### ACTIVITY
Whenever "admission" appears in a line, please copy that line from the data.

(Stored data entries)
(** A request signed by the holder of [leaf], a certificate the vendor's PKI
    vouches for at [now] and that names [id]: the signature verifies under its
    ECDSA key, was made for this certificate, and at the time the request claims. *)
Definition signed_by (rq : HttpRequest) (path : string) (now : Time) (leaf : X509Cert PK) (pub : PK)
    (id : Identity) : Prop :=
  parseCertHeader (Header_Get (rq_header rq) HeaderCert) = Some leaf ∧
  VerifyClientLeaf (dp_trust d) leaf now = true ∧
  PublicKey leaf = Some pub ∧
  (∃ info, VerifyRequest i (rq_method rq) path (rq_header rq) (Some pub) = Ok info ∧
     KeyID info = CertKeyID (Raw leaf) ∧ ParseInt (rq_timestamp rq) = Some (Created info)) ∧
  ExtractFromCert (Some (cert_info leaf)) = Ok id.

Definition authentic (rq : HttpRequest) (path : string) (now : Time) (id : Identity) : Prop :=
  ∃ leaf pub, signed_by rq path now leaf pub id.

Definition replay_passes (rq : HttpRequest) (id : Identity) (c c' : nat * S) : Prop :=
  Verify (sv_guard (dp_server d)) (Some id) (rq_timestamp rq) (rq_nonce rq) c = (None, c').

(** The end of [authenticate], once the caller is known. *)
Definition admission (rq : HttpRequest) (id : Identity) : M (Brain S) (HttpReply + Identity) :=
  b ← get;
  match Current (br_tenants b) with
  | None => mret (inl (ReplyError 500 CodeInternal))
  | Some tenants =>
    match Lookup (Some tenants) (ClusterID id) with
    | None => mret (inl (ReplyError 403 CodeUnknownTenant))
    | Some tenant =>
      if Revoked tenant then mret (inl (ReplyError 403 CodeRevoked)) else
      e ← on_store (Verify (sv_guard (dp_server d)) (Some id) (rq_timestamp rq) (rq_nonce rq));
      match e with
      | Some e => mret (inl (replay_reply e))
      | None => mret (inr id)
      end
    end
  end.

(** A request is refused without touching the state, or is authentic for one
    identity, which goes on to the tenant and replay checks. *)
Lemma authenticate_identifies rq path c :
  (∃ reply n', authenticate i d rq path (rq_timestamp rq) (rq_nonce rq) c = (inl reply, (n', c.2)) ∧
     not_sealed reply ∧ ∀ id, ¬ authentic rq path (clk c.1) id) ∨
  (∃ id, (∀ id', authentic rq path (clk c.1) id' ↔ id' = id) ∧
     authenticate i d rq path (rq_timestamp rq) (rq_nonce rq) c = admission rq id (Datatypes.S c.1, c.2)).
Proof.
  destruct c as [n b]. cbn [fst snd].
  assert (∀ reply (n' : nat), not_sealed reply → (∀ id, ¬ authentic rq path (clk n) id) →
    ∃ r (m : nat), (@inl HttpReply Identity reply, (n', b)) = (inl r, (m, b)) ∧ not_sealed r ∧
      ∀ id, ¬ authentic rq path (clk n) id) as refuse by eauto 10.
  unfold authenticate.
  destruct (parseCertHeader _) as [leaf|] eqn:El;
    [|left; apply refuse; [done|]; intros id (l & p & H1 & _); congruence].
  munfold.
  destruct (VerifyClientLeaf _ leaf _) eqn:Ev; cbn [negb];
    [|left; apply refuse; [done|]; intros id (l & p & H1 & H2 & _); congruence].
  destruct (PublicKey leaf) as [pub|] eqn:Ep;
    [|left; apply refuse; [done|]; intros id (l & p & H1 & _ & H3 & _); congruence].
  destruct (VerifyRequest _ _ _ _ _) as [info|e] eqn:Er;
    [|left; apply refuse; [done|]; intros id (l & p & H1 & _ & H3 & (j & H4 & _) & _); congruence].
  destruct (seqb (KeyID info) _) eqn:Ek; cbn [negb]; sbool;
    [|left; apply refuse; [done|]; intros id (l & p & H1 & _ & H3 & (j & H4 & H5 & _) & _); congruence].
  destruct (match ParseInt (rq_timestamp rq) with None => true | Some ts => negb (ts =? Created info) end) eqn:Et.
  { left; apply refuse; [done|]. intros id (l & p & H1 & _ & H3 & (j & H4 & _ & H6) & _).
    rewrite H6 in Et. apply negb_true_iff in Et. zbool. congruence. }
  assert (ParseInt (rq_timestamp rq) = Some (Created info)) as Hts.
  { destruct (ParseInt _); [|done]. apply negb_false_iff in Et. zbool. congruence. }
  destruct (ExtractFromCert _) as [id|] eqn:Ei;
    [|left; apply refuse; [done|]; intros id (l & p & H1 & _ & _ & _ & H7); congruence].
  right. exists id. split; [|done]. intros id'. split.
  - intros (l & p & H1 & _ & _ & _ & H7). congruence.
  - intros ->. exists leaf, pub. split; [done|]. split; [done|]. split; [done|]. split; [|done]. by exists info.
Qed.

### RESPONSE TO THE EXERCISE
Definition admission (rq : HttpRequest) (id : Identity) : M (Brain S) (HttpReply + Identity) :=
     authenticate i d rq path (rq_timestamp rq) (rq_nonce rq) c = admission rq id (Datatypes.S c.1, c.2)).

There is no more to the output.